***** Data in this exercise *****
(** Claims of an annotation are stored in a form that reads back as valid claims,
    or the annotation is refused. *)
Lemma parseEntryClaims_sound m data : JsonLaws C -> (forall raw cs, unmarshal_claims raw = Some (Some cs) -> utf8_text cs) ->
  parseEntryClaims m = Ok (Some data) -> data = "null" \/
  exists raw cs, annotation m defaultAuthzClaimsAnnotation = Some raw /\ unmarshal_claims raw = Some (Some cs) /\
    well_valued cs /\ json_Unmarshal data = Some (normalize cs).
Proof.
  intros HL Hu H. unfold parseEntryClaims in H. destruct (annotation m _) as [raw|] eqn:Ea; [|done].
  destruct (String.eqb raw ""); [done|]. destruct (unmarshal_claims raw) as [[cs|]|] eqn:Ec; [| |done].
  2:{ left. by simplify_eq. }
  right. exists raw, cs. destruct (ValidateClaimValues cs) as [[]|] eqn:Ev; [|done].
  assert (Hw : well_valued cs) by by apply ValidateClaimValues_iff.
  destruct (marshal_unmarshal cs) as (b & Hb & Hr); [by split; [|by eapply Hu]|]. rewrite Hb in H. by simplify_eq.
Qed.
End ExtractFacts.

(** ** What a namespace publishes *)

Section Published.
Context `{MC : ModelConstants} `{RJ : ResourceJson} `{L : SemverLib} `{C : JsonCodec}.

(** The entry of a resource, with the claims of its own: none unless it has a
    description and a URL, converts, and its claims annotation is absent or valid. *)
Definition published (obj : ObjectMeta) (server : result ServerJSON) : option (ServerJSON * option string) :=
  if hasRequiredRegistryAnnotations (om_Annotations obj) then
    match server, parseEntryClaims (om_Annotations obj) with
    | Ok s, Ok cs => Some (s, cs)
    | _, _ => None
    end
  else None.
(* ===== verification/Reconcilers.v ===== *)
(** * The Kubernetes reconcilers of a configuration

    [setupKubernetesReconciler] of [internal/app/builder.go]: one reconciler of
    [Kubernetes] for each Kubernetes source, with its namespaces and its lease. *)

From stdpp Require Import base list strings gmap sets.
From Stdlib Require Import String Ascii ZArith Lia.
From S2P Require Import Prelude GoStrings Validators ConfigTypes Config Writer Kubernetes.

Local Open Scope string_scope.
Local Open Scope list_scope.

Section Reconcilers.
Context `{CR : ControllerRuntime}.

Definition reconciler_namespaces (cfg : Config) (reg : SourceConfig) : list ReconcilerOption :=
  let global := if String.eqb (cfg_WatchNamespace cfg) "" then [] else [WithNamespaces (Split (cfg_WatchNamespace cfg) ",")] in
  match src_Kubernetes reg with
  | Some k => if (0 <? List.length (k8s_Namespaces k))%nat then [WithNamespaces (k8s_Namespaces k)] else global
  | None => global
  end.

Definition lease_id (cfg : Config) (reg : SourceConfig) : string :=
  let leaderID := if String.eqb (cfg_LeaderElectionID cfg) "" then "toolhive-registry-server-leader-election"
                  else cfg_LeaderElectionID cfg in
  leaderID +:+ "-" +:+ src_Name reg.

Definition reconciler_options (cfg : Config) (syncWriter : option dbSyncWriter) (reg : SourceConfig) : list ReconcilerOption :=
  [WithSyncWriter syncWriter; WithRegistryName (src_Name reg)] ++ reconciler_namespaces cfg reg ++
  [WithLeaderElectionID (lease_id cfg reg)].

(** The managers started before the first failure, and the failure. *)
Fixpoint setup_reconcilers (cfg : Config) (syncWriter : option dbSyncWriter) (sources : list SourceConfig)
    : list Manager * result () :=
  match sources with
  | [] => ([], Ok ())
  | reg :: rest =>
      if negb (bool_decide (GetType reg = SourceTypeKubernetes)) then setup_reconcilers cfg syncWriter rest
      else match NewMCPServerReconciler (reconciler_options cfg syncWriter reg) with
           | Err _ => ([], Err (EMsg "failed to create kubernetes reconciler for source %s: %w"))
           | Ok mgr => let '(mgrs, r) := setup_reconcilers cfg syncWriter rest in (mgr :: mgrs, r)
           end
  end.

Definition setupKubernetesReconciler (cfg : Config) (syncWriter : option dbSyncWriter) : list Manager * result () :=
  setup_reconcilers cfg syncWriter (cfg_Sources cfg).
End Reconcilers.

Lemma append_inj_r p a b : (p +:+ a)%string = (p +:+ b)%string -> a = b.
Proof. induction p as [|c p IH]; cbn; [done|]. intros [= ?]. auto. Qed.

Section Leases.
Context `{CR : ControllerRuntime}.

Lemma lease_nonempty cfg reg : lease_id cfg reg <> "".
Proof. unfold lease_id. case_match; [done|]. apply String.eqb_neq in H. by destruct (cfg_LeaderElectionID cfg). Qed.

Lemma reconciler_namespaces_cases cfg reg :
  reconciler_namespaces cfg reg = [] \/ exists nss, reconciler_namespaces cfg reg = [WithNamespaces nss].
Proof. unfold reconciler_namespaces. repeat case_match; eauto. Qed.

(** A manager that starts writes to its own source, holds the lease of its
    source, and watches valid namespaces. *)
Lemma manager_of cfg sw reg mgr : NewMCPServerReconciler (reconciler_options cfg sw reg) = Ok mgr ->
  mg_LeaderElectionID mgr = lease_id cfg reg /\ mr_registryName (mg_Controller mgr) = src_Name reg /\
  Some (mr_syncWriter (mg_Controller mgr)) = sw /\
  (forall ns, ns ∈ mg_DefaultNamespaces mgr -> SourceName.IsValidDNSSubdomain ns = true).
Proof.
  unfold NewMCPServerReconciler, reconciler_options. cbn [app apply_reconciler_options]. intros H. apply bind_ok in H as (o & Ho & H).
  destruct sw as [w|]; [|done]. cbn [WithSyncWriter rbind] in Ho. unfold WithRegistryName at 1 in Ho.
  destruct (String.eqb (src_Name reg) "") eqn:En; [done|]. cbn [rbind ro_namespaces ro_requeueAfter ro_syncWriter ro_registryName ro_leaderElectionID] in Ho.
  do 2 (apply bind_ok in Ho as (? & [= <-] & Ho)).
  assert (Hw : forall nss o1 o2, WithNamespaces nss o1 = Ok o2 -> o2 = add_namespaces o1 nss /\
    (forall ns, ns ∈ nss -> SourceName.IsValidDNSSubdomain ns = true)).
  { unfold WithNamespaces. intros nss o1 o2 Hn. apply bind_ok in Hn as ([] & Hv & Hn). apply bind_ok in Hn as ([] & _ & [= <-]). split; [done|].
    unfold validateNamespaces in Hv. rewrite for_each_ok, Forall_forall in Hv. intros ns Hin. specialize (Hv ns Hin). apply guard_err_ok in Hv.
    by apply negb_false_iff in Hv. }
  assert (Hl : forall o1 o2, apply_reconciler_options [WithLeaderElectionID (lease_id cfg reg)] o1 = Ok o2 ->
    ro_namespaces o2 = ro_namespaces o1 /\ ro_syncWriter o2 = ro_syncWriter o1 /\ ro_registryName o2 = ro_registryName o1 /\
    ro_leaderElectionID o2 = lease_id cfg reg).
  { intros o1 o2. cbn. unfold WithLeaderElectionID. rewrite (proj2 (String.eqb_neq _ _) (lease_nonempty cfg reg)). by intros [= <-]. }
  assert (Hall : ro_syncWriter o = Some w /\ ro_registryName o = src_Name reg /\ ro_leaderElectionID o = lease_id cfg reg /\
    (forall ns, ns ∈ ro_namespaces o -> SourceName.IsValidDNSSubdomain ns = true)).
  { assert (Hn : forall o1, apply_reconciler_options [WithLeaderElectionID (lease_id cfg reg)] o1 = Ok o -> ro_syncWriter o1 = Some w ->
      ro_registryName o1 = src_Name reg -> (forall ns, ns ∈ ro_namespaces o1 -> SourceName.IsValidDNSSubdomain ns = true) ->
      ro_syncWriter o = Some w /\ ro_registryName o = src_Name reg /\ ro_leaderElectionID o = lease_id cfg reg /\
      (forall ns, ns ∈ ro_namespaces o -> SourceName.IsValidDNSSubdomain ns = true)).
    { intros o1 (E1 & E2 & E3 & E4)%Hl. rewrite E1, E2, E3, E4. done. }
    destruct (reconciler_namespaces_cases cfg reg) as [E|[nss E]]; rewrite E in Ho; cbn [app] in Ho.
    - apply (Hn _ Ho); [done..|]. by intros ns ?%elem_of_nil.
    - apply bind_ok in Ho as (o' & [-> Hv]%Hw & Ho). by apply (Hn _ Ho). }
  destruct Hall as (E1 & E2 & E3 & E4). rewrite E1, E2, E3 in H. rewrite En, (proj2 (String.eqb_neq _ _) (lease_nonempty cfg reg)) in H. cbn in H.
  destruct AddToScheme; [|done]. destruct (NewManager _); [|done]. destruct (SetupWithManager _); [|done]. injection H as <-. cbn.
  split_and!; try done. intros ns Hin%elem_of_list_to_set. auto.
Qed.

(** Sources of different names hold different leases. *)
Lemma leases_distinct cfg sw : NoDup (src_Name <$> cfg_Sources cfg) ->
  NoDup (mg_LeaderElectionID <$> fst (setupKubernetesReconciler cfg sw)).
Proof.
  unfold setupKubernetesReconciler. induction (cfg_Sources cfg) as [|x l IH]; intros H; [constructor|].
  assert (Hfrom : forall id, id ∈ mg_LeaderElectionID <$> fst (setup_reconcilers cfg sw l) -> exists y, y ∈ l /\ id = lease_id cfg y).
  { clear. induction l as [|y l IH]; cbn; intros id Hid; [by apply elem_of_nil in Hid|]. case_match; [destruct (IH id Hid) as (z & ? & ?); exists z; split; [by right|done]|].
    destruct (NewMCPServerReconciler _) as [mgr|] eqn:E; [|by apply elem_of_nil in Hid]. destruct (setup_reconcilers cfg sw l) as [mgrs r]. cbn in *.
    apply elem_of_cons in Hid as [->|Hid]; [exists y; split; [by left|by apply manager_of in E as [-> _]]|]. destruct (IH id Hid) as (z & ? & ?). exists z. split; [by right|done]. }
  cbn in *. apply NoDup_cons in H as [Hx H]. case_match; [by apply IH|]. destruct (NewMCPServerReconciler _) as [mgr|] eqn:E; [|constructor].
  destruct (setup_reconcilers cfg sw l) as [mgrs r] eqn:El. cbn in *. apply NoDup_cons. split; [|by apply IH].
  intros (y & Hy & Eq)%Hfrom. apply manager_of in E as [E _]. rewrite E in Eq. unfold lease_id in Eq. apply append_inj_r, (append_inj_r "-") in Eq.
  apply Hx. rewrite Eq. by apply list_elem_of_fmap_2.
Qed.
End Leases.
(* ===== verification/App.v ===== *)
(** * The application

    [internal/app/builder.go] and [internal/app/storage/database_factory.go]: the
    service made from the configuration, the authentication middleware of
    [internal/auth/factory.go], and the chain of middlewares [buildHTTPServer]
    puts in front of the routes of [Api].  Metrics, tracing and compression, and
    chi's request id, recovery and timeout, do not change what is modelled. *)

From stdpp Require Import base list strings gmap.
From Stdlib Require Import String Ascii ZArith Lia.
From S2P Require Import Prelude GoStrings Validators Claims Codec Versions ConfigTypes Config Auth AuditLog ClaimsGate Upstream Database.
From S2P Require Import Entries Streaming Artifacts ServerReads Options Sync Initialize Sources Registries Service Api ApiCorrect.

Local Open Scope string_scope.
Local Open Scope list_scope.

(** ** [factory.go] *)

(** [thvauth.TokenValidatorConfig] *)
Record TokenValidatorConfig := {
  tv_Issuer : string; tv_JWKSURL : string; tv_Audience : string; tv_ClientID : string; tv_ClientSecret : string;
  tv_CACertPath : string; tv_AuthTokenFile : string; tv_IntrospectionURL : string;
  tv_AllowPrivateIP : bool; tv_InsecureAllowHTTP : bool }.

(** [providerConfig]; a validator of its own bypasses the factory. *)
Record providerConfig := {
  pc_Name : string;
  pc_IssuerURL : string;
  pc_ValidatorConfig : TokenValidatorConfig;
  pc_Validator : option Validator }.

Section Factory.
Context `{FS : FileSystem}.
Context (factory : TokenValidatorConfig -> result Validator).
Context (newSSOValidator : string -> string -> Validator).

Fixpoint make_validators (providers : list providerConfig) : result (list namedValidator) :=
  match providers with
  | [] => Ok []
  | pc :: rest =>
      validator <- (match pc_Validator pc with
                    | Some v => Ok v
                    | None => match factory (pc_ValidatorConfig pc) with
                              | Ok v => Ok v
                              | Err e => Err (wrapf "failed to create validator for provider %q" e)
                              end
                    end) ;;
      validators <- make_validators rest ;;
      Ok ({| nv_Name := pc_Name pc; nv_Validator := validator |} :: validators)
  end.

Definition newMultiProviderMiddleware (providers : list providerConfig) (resourceURL realm : string)
    : result multiProviderMiddleware :=
  if (List.length providers =? 0)%nat then Err (EMsg "at least one provider must be configured")
  else
    validators <- make_validators providers ;;
    Ok {| mp_validators := validators; mp_resourceURL := resourceURL;
          mp_realm := if String.eqb realm "" then defaultRealm else realm |}.
(** Modelled from the spec: the same decoding into a [*branchState]. *)
Definition decode_branchState (v : value) : branchState :=
  match v with
  | VBranchState st => st
  | _ => zero_branchState
  end.

(** *** The store *)

Record Store := { b : storageBackend; trunk : string }.

Definition Trunk (s : Store) : string := trunk s.

Record InitStoreRequest := { isr_Trunk : string; isr_Force : bool }.

(** [InitStore]; [repo] is the state of the backend of [req.Repository]. *)
Definition InitStore (repo : storageBackend) (req : InitStoreRequest) : Res Store :=
  if decide (isr_Trunk req = "") then
    Err (Errorf "trunk branch name is required" [])
  else
    let cleared :=
      match backend_Get repo _repoJSON with
      | Ok _ =>
          if negb (isr_Force req) then Err ErrAlreadyInitialized
          else
            match backend_Clear repo "re-initializing store" with
            | (Err err, _) => Err (Wrapf "clear store: %w" [] err)
            | (Ok _, repo') => Ok repo'
            end
      | Err _ => Ok repo
      end in
    match cleared with
    | Err e => Err e
    | Ok repo1 =>
        match backend_Update repo1
                {| Sets := [ {| Key := _repoJSON;
                                Val := VRepoInfo {| ri_Trunk := isr_Trunk req |} |} ];
                   Dels := [];
                   Msg := "initialize store" |} with
        | (Err err, _) => Err (Wrapf "put repo state: %w" [] err)
        | (Ok _, repo2) => Ok {| b := repo2; trunk := isr_Trunk req |}
        end
    end.

Definition OpenStore (repo : storageBackend) : Res Store :=
  match backend_Get repo _repoJSON with
  | Err err =>
      if errors_Is_NotExist err then Err ErrUninitialized
      else Err (Wrapf "get repo state: %w" [] err)
  | Ok v => Ok {| b := repo; trunk := ri_Trunk (decode_repoInfo v) |}
  end.

Definition branchJSON (s : Store) (name : string) : string :=
  GoPath.Join [_branchesDir; name].

Record LookupResponse :=
  { lr_Name : string; lr_Base : string; lr_BaseHash : string; lr_PR : Z }.

Definition Lookup (s : Store) (name : string) : Res LookupResponse :=
  match backend_Get (b s) (branchJSON s name) with
  | Err err => Err (Wrapf "get branch state: %w" [] err)
  | Ok v =>
      let state := decode_branchState v in
      Ok {| lr_Name := name;
            lr_Base := bsb_Name (bs_Base state);
            lr_BaseHash := bsb_Hash (bs_Base state);
            lr_PR := bs_PR state |}
  end.

Record UpsertRequest :=
  { ur_Name : string; ur_Base : string; ur_BaseHash : string; ur_PR : option Z }.

Record UpdateRequest :=
  { Upserts : list UpsertRequest; Deletes : list string; Message : string }.

(** [make([]setRequest, n)]: a slice of [n] zero values. *)
Definition zero_setRequest : setRequest := {| Key := ""; Val := VNil |}.
(** Modelled from the spec: the contract [resolve] of section 4.1, whose
    code is missing with [merger/merger.py]. *)
Definition resolve (order : list string) (tag : string)
    (instances : list field) (isRepeatable : bool)
    (identityKeySubfields : list string) : list field :=
  let groups :=
    if isRepeatable then group_by_key identityKeySubfields instances
    else match instances with [] => [] | _ => [instances] end in
  omap (merge_group order) groups.

(** Modelled from the spec: ascending tag order (section 4.2) and the
    set of distinct tags of the source records; the assembler's code is
    missing with [merger/merger.py]. *)
Fixpoint insert_tag (tag : string) (sorted : list string) : list string :=
  match sorted with
  | [] => [tag]
  | t :: rest =>
      if decide (t = tag) then sorted
      else if String.ltb tag t then tag :: sorted
      else t :: insert_tag tag rest
  end.

(** Modelled from the spec: the distinct tags of the source records, in
    ascending order (section 4.2); the assembler's code is missing. *)
Definition distinct_tags (sourceRecords : list source_record)
  : list string :=
  foldr insert_tag [] (concat sourceRecords).*1.

(** Modelled from the spec: the instances of a tag across the source
    records, in source-record order (section 4.2); the assembler's code is
    missing. *)
Definition instances_of (tag : string) (sourceRecords : list source_record)
  : list field :=
  concat ((fun tf : string * list field =>
             if decide (tf.1 = tag) then tf.2 else [])
          <$> concat sourceRecords).

(** Modelled from the spec: the entry of a tag in [fieldSchema]
    (section 6); the merger's settings are missing. *)
Fixpoint policy_of (schema : list (string * field_policy)) (tag : string)
  : option field_policy :=
  match schema with
  | [] => None
  | (t, p) :: rest => if decide (t = tag) then Some p else policy_of rest tag
  end.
*****
- Your assignment
Out of the records above, pull each line containing the word "failed".

- Exercise solution
           | Err _ => ([], Err (EMsg "failed to create kubernetes reconciler for source %s: %w"))
                              | Err e => Err (wrapf "failed to create validator for provider %q" e)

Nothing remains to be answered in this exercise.